Exercise instructions:
Report the count, and only the count, of lines in the records that include the word "finds".

Exercise input section start

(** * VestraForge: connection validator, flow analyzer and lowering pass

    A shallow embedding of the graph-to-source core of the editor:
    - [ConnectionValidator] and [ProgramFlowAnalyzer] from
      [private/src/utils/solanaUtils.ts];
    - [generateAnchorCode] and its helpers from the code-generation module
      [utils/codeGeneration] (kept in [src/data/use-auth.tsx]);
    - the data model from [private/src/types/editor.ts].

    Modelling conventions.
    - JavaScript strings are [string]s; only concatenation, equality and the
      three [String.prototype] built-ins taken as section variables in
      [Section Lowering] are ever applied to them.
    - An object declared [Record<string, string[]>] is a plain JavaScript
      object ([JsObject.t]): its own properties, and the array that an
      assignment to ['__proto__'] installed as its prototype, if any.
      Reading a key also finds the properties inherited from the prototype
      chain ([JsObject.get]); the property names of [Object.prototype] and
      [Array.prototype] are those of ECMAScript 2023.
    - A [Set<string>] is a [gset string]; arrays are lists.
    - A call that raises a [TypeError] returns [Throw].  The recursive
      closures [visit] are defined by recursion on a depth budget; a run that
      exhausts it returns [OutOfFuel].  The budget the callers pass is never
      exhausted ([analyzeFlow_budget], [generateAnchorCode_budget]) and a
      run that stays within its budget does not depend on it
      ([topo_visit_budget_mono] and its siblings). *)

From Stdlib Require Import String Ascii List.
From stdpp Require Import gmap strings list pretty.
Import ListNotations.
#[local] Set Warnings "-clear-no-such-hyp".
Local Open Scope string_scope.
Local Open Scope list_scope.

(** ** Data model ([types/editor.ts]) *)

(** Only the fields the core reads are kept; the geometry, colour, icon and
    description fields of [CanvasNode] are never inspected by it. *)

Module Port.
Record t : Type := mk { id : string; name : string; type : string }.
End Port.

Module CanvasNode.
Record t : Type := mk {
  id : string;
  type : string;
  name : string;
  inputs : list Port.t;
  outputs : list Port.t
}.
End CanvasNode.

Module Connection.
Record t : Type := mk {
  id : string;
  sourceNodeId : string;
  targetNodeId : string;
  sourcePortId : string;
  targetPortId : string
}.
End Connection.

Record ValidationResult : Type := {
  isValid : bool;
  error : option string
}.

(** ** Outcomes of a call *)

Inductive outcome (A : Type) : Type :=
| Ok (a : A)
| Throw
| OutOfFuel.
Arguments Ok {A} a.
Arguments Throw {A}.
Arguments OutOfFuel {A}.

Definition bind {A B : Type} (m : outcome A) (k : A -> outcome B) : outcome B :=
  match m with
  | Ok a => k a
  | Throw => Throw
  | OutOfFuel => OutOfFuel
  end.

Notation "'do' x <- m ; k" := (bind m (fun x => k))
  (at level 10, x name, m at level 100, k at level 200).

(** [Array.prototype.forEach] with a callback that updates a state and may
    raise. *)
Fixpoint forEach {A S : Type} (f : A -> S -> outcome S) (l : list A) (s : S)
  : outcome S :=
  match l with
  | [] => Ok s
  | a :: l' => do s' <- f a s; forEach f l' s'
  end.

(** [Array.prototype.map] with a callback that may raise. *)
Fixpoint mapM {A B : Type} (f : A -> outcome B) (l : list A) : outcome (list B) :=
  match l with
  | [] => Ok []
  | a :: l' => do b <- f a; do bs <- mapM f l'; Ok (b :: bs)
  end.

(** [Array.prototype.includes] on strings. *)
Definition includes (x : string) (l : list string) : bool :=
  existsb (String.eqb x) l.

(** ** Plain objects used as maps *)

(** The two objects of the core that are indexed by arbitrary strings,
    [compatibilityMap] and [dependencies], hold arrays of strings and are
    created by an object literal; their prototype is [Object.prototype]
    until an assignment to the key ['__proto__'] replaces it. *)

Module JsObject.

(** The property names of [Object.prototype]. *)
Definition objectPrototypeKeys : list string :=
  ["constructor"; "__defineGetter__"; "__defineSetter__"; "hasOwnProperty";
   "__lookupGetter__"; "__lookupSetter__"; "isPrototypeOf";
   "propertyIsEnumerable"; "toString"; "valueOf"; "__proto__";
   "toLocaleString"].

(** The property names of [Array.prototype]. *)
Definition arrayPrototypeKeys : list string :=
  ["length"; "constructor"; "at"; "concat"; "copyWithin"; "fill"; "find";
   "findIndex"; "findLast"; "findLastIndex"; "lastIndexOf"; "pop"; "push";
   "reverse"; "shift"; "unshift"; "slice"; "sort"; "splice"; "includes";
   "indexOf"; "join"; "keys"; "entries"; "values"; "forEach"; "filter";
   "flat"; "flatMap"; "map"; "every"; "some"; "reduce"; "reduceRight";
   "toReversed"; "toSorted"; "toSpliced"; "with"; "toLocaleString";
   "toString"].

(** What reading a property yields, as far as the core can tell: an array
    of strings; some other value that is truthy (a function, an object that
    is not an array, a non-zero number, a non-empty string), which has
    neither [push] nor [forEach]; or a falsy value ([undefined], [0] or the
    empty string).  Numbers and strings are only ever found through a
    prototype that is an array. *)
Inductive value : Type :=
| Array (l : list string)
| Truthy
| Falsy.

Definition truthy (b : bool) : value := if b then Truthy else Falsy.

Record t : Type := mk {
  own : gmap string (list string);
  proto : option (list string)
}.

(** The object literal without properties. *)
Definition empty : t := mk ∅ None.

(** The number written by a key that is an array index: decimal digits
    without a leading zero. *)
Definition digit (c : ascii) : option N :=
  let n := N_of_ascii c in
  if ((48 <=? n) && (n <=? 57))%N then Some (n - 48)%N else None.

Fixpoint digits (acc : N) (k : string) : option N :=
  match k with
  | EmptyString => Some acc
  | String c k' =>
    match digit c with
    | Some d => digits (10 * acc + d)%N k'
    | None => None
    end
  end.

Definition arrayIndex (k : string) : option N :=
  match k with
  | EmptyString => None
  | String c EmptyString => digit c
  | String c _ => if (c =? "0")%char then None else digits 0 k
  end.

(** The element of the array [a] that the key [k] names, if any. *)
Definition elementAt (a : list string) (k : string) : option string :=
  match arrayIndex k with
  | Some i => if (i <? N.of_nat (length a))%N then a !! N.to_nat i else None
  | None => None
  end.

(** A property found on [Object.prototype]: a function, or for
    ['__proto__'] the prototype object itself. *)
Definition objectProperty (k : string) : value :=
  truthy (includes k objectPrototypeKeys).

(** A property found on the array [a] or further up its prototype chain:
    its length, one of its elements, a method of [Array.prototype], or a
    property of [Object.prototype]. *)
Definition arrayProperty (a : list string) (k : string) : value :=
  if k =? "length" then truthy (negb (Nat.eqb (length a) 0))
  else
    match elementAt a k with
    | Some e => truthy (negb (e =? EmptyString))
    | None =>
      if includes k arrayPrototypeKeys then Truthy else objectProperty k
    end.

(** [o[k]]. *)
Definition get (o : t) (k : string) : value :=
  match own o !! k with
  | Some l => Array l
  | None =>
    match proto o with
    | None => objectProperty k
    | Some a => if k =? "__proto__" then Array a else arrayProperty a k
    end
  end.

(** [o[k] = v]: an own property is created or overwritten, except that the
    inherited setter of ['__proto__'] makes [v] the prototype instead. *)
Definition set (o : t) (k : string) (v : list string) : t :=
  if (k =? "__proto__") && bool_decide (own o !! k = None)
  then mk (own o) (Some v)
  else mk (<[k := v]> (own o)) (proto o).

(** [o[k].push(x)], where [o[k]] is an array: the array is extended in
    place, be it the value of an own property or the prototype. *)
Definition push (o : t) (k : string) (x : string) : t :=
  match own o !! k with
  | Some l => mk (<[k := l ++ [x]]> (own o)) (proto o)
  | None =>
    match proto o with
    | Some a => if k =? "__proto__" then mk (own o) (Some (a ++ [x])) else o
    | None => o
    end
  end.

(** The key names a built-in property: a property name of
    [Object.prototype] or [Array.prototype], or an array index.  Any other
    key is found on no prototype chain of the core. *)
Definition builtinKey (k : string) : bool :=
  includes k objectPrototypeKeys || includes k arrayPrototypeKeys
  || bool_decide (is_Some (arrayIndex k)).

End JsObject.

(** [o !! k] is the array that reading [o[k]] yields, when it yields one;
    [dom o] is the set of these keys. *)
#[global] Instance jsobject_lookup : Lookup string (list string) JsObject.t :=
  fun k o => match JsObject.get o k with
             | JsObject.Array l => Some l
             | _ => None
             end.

Exercise input section end
Exercise input section start

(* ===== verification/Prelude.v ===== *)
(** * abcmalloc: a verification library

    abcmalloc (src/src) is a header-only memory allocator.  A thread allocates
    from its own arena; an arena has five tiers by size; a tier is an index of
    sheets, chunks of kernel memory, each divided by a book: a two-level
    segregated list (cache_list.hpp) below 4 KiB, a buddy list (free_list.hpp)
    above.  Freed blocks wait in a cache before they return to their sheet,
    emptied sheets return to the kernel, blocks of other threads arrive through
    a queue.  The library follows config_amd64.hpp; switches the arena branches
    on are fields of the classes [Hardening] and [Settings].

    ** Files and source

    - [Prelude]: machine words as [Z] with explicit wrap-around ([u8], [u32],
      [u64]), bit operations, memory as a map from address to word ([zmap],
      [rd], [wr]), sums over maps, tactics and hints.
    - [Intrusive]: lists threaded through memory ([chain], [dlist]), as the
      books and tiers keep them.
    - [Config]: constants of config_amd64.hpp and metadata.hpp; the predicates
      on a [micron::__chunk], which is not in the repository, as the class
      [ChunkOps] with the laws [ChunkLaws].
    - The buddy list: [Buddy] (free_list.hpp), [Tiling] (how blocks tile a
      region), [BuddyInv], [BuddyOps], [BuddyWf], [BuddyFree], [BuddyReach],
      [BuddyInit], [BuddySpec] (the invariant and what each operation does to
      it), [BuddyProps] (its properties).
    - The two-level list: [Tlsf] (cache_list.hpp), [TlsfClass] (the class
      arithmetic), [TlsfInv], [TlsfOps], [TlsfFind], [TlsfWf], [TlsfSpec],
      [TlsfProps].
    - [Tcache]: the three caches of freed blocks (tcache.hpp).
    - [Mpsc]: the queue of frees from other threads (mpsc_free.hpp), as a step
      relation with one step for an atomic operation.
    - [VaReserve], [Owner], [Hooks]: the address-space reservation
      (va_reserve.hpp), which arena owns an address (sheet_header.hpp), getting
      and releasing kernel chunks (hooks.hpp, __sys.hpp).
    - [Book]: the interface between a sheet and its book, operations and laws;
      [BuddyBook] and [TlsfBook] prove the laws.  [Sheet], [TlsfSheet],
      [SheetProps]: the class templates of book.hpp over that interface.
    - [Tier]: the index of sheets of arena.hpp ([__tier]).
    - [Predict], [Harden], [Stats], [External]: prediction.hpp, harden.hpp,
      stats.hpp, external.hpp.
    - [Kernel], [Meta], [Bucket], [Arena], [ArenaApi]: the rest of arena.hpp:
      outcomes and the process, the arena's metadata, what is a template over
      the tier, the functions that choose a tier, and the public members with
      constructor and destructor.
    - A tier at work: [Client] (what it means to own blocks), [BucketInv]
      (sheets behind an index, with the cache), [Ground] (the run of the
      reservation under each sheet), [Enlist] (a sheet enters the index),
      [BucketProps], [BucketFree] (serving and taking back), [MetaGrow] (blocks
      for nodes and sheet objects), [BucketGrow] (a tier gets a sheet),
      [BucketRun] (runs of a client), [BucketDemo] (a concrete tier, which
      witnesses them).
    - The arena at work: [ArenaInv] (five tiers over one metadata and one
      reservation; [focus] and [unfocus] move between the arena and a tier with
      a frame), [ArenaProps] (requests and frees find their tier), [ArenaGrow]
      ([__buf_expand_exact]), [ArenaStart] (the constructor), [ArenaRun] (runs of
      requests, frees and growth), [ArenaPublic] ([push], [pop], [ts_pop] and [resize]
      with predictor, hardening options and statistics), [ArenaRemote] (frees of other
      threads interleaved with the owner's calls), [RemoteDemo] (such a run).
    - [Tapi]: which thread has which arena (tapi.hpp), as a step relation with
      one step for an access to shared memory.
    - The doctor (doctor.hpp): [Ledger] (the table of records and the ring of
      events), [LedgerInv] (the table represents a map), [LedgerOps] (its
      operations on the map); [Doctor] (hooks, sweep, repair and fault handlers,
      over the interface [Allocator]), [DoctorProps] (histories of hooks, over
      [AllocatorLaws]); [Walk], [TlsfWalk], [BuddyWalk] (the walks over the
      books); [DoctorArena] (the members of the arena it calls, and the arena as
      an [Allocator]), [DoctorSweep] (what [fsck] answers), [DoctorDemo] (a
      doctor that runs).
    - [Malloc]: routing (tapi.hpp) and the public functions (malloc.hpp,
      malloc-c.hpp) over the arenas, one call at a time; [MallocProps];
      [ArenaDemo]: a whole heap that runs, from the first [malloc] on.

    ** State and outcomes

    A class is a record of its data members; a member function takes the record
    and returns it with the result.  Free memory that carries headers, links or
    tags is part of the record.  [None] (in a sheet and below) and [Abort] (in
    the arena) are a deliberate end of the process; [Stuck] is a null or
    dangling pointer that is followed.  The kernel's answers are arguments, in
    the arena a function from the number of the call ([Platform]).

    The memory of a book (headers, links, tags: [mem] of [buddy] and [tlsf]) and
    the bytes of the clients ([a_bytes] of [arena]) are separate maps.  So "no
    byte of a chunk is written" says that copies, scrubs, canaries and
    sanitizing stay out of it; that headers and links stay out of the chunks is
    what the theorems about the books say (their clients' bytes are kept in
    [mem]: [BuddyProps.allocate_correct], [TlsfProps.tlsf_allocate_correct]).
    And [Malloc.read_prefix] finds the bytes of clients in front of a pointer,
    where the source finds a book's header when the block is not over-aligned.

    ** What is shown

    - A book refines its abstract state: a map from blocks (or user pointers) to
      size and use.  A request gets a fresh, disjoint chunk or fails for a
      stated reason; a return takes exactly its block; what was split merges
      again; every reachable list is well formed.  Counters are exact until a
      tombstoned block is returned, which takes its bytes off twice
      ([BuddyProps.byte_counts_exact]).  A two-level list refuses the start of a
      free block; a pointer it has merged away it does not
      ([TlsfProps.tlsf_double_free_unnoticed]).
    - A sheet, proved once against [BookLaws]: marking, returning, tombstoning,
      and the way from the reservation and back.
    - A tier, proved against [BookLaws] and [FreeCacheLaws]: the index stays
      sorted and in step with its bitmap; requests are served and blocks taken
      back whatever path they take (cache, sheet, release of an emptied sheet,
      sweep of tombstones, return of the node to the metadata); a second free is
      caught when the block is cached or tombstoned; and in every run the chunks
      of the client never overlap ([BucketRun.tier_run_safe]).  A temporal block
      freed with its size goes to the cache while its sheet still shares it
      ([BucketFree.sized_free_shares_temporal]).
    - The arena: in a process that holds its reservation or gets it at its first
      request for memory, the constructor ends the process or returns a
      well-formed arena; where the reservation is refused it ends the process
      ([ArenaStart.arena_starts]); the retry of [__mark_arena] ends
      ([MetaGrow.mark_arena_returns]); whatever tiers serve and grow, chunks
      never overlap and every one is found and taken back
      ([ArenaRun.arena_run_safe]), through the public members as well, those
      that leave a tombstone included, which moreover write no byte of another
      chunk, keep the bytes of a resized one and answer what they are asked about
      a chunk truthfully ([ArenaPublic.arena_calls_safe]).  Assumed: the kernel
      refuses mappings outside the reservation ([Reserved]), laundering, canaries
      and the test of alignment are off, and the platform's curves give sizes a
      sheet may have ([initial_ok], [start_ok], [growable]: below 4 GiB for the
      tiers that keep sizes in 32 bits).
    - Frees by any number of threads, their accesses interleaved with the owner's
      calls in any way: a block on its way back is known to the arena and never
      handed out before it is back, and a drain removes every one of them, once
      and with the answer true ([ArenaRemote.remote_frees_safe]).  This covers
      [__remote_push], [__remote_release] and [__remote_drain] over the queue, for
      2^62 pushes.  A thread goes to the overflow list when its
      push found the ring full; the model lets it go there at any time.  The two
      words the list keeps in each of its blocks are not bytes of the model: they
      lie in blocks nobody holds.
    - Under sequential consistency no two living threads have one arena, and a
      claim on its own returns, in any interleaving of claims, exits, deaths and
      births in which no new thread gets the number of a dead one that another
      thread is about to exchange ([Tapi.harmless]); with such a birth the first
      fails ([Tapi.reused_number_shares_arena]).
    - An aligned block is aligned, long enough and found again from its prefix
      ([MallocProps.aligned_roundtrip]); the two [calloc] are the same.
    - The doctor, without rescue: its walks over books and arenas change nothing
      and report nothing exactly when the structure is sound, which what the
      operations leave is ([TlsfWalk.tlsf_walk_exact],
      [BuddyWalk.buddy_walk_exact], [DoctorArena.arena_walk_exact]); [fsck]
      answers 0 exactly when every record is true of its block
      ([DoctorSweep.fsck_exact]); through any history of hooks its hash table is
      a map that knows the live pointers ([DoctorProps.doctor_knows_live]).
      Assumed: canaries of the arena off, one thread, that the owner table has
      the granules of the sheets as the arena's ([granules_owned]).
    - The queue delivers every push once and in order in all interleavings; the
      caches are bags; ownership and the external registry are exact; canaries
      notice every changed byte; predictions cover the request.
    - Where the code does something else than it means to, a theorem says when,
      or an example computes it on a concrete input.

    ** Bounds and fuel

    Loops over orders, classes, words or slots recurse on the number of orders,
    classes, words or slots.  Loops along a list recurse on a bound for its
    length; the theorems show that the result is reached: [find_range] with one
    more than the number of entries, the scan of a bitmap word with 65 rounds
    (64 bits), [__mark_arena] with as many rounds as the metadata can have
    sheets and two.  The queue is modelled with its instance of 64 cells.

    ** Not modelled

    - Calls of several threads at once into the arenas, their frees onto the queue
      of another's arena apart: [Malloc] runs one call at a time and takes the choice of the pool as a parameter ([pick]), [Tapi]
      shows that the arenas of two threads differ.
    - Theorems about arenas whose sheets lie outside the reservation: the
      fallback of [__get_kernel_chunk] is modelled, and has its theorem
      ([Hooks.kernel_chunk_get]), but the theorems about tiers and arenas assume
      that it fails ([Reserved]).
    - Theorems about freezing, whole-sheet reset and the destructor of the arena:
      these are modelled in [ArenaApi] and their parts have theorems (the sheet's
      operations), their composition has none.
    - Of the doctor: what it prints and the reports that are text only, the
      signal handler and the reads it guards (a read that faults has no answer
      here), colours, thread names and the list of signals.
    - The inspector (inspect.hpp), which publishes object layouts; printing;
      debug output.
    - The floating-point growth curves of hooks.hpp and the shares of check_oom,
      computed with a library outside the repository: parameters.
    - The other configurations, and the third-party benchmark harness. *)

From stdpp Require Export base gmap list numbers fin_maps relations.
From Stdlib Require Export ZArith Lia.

Exercise input section end
Exercise input section start

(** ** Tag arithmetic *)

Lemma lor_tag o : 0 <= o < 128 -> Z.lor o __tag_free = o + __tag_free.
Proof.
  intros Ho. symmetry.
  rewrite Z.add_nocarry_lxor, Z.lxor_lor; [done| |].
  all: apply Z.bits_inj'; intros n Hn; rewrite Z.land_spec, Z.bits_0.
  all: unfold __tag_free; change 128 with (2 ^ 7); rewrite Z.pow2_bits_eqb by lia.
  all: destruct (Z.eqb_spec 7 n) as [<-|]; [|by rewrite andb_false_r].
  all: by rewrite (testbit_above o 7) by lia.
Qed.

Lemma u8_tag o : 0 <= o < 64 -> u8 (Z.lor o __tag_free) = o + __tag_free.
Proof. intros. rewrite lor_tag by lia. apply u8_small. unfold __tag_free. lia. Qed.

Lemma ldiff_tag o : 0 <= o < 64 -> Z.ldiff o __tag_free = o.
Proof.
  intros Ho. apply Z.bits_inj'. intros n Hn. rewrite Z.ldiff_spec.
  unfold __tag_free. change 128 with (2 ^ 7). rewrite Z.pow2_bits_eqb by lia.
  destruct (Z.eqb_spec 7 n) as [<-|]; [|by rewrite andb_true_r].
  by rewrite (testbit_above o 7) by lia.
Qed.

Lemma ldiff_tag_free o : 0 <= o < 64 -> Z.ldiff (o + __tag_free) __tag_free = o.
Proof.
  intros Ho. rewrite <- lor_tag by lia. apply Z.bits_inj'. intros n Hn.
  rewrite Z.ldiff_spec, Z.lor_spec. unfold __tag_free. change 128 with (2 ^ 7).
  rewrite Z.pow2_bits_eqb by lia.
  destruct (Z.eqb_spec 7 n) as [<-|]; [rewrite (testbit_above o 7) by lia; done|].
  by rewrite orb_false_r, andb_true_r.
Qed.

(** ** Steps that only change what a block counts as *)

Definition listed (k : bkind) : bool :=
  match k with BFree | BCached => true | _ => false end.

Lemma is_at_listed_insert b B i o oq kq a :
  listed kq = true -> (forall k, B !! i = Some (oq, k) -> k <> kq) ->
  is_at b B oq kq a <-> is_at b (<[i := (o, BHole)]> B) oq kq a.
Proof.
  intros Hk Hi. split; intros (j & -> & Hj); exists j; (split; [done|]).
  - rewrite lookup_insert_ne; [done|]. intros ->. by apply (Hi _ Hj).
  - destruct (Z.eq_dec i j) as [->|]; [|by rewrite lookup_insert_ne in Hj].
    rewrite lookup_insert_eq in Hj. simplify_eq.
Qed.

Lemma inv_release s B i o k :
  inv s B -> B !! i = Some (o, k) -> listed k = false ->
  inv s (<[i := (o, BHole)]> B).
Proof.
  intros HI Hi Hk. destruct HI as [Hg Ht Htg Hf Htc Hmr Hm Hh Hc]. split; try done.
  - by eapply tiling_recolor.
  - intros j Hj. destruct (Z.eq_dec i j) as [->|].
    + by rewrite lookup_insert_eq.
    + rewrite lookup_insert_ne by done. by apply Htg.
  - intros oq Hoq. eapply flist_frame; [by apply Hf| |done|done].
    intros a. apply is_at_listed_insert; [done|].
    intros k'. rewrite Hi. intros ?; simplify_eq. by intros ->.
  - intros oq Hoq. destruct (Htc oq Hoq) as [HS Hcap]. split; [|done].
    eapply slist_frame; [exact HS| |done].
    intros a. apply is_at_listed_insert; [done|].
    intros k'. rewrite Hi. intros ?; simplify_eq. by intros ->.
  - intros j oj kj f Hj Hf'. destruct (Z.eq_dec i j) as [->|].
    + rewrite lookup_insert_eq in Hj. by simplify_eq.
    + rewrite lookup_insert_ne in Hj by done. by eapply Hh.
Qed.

Exercise input section end

Response to the exercise:
3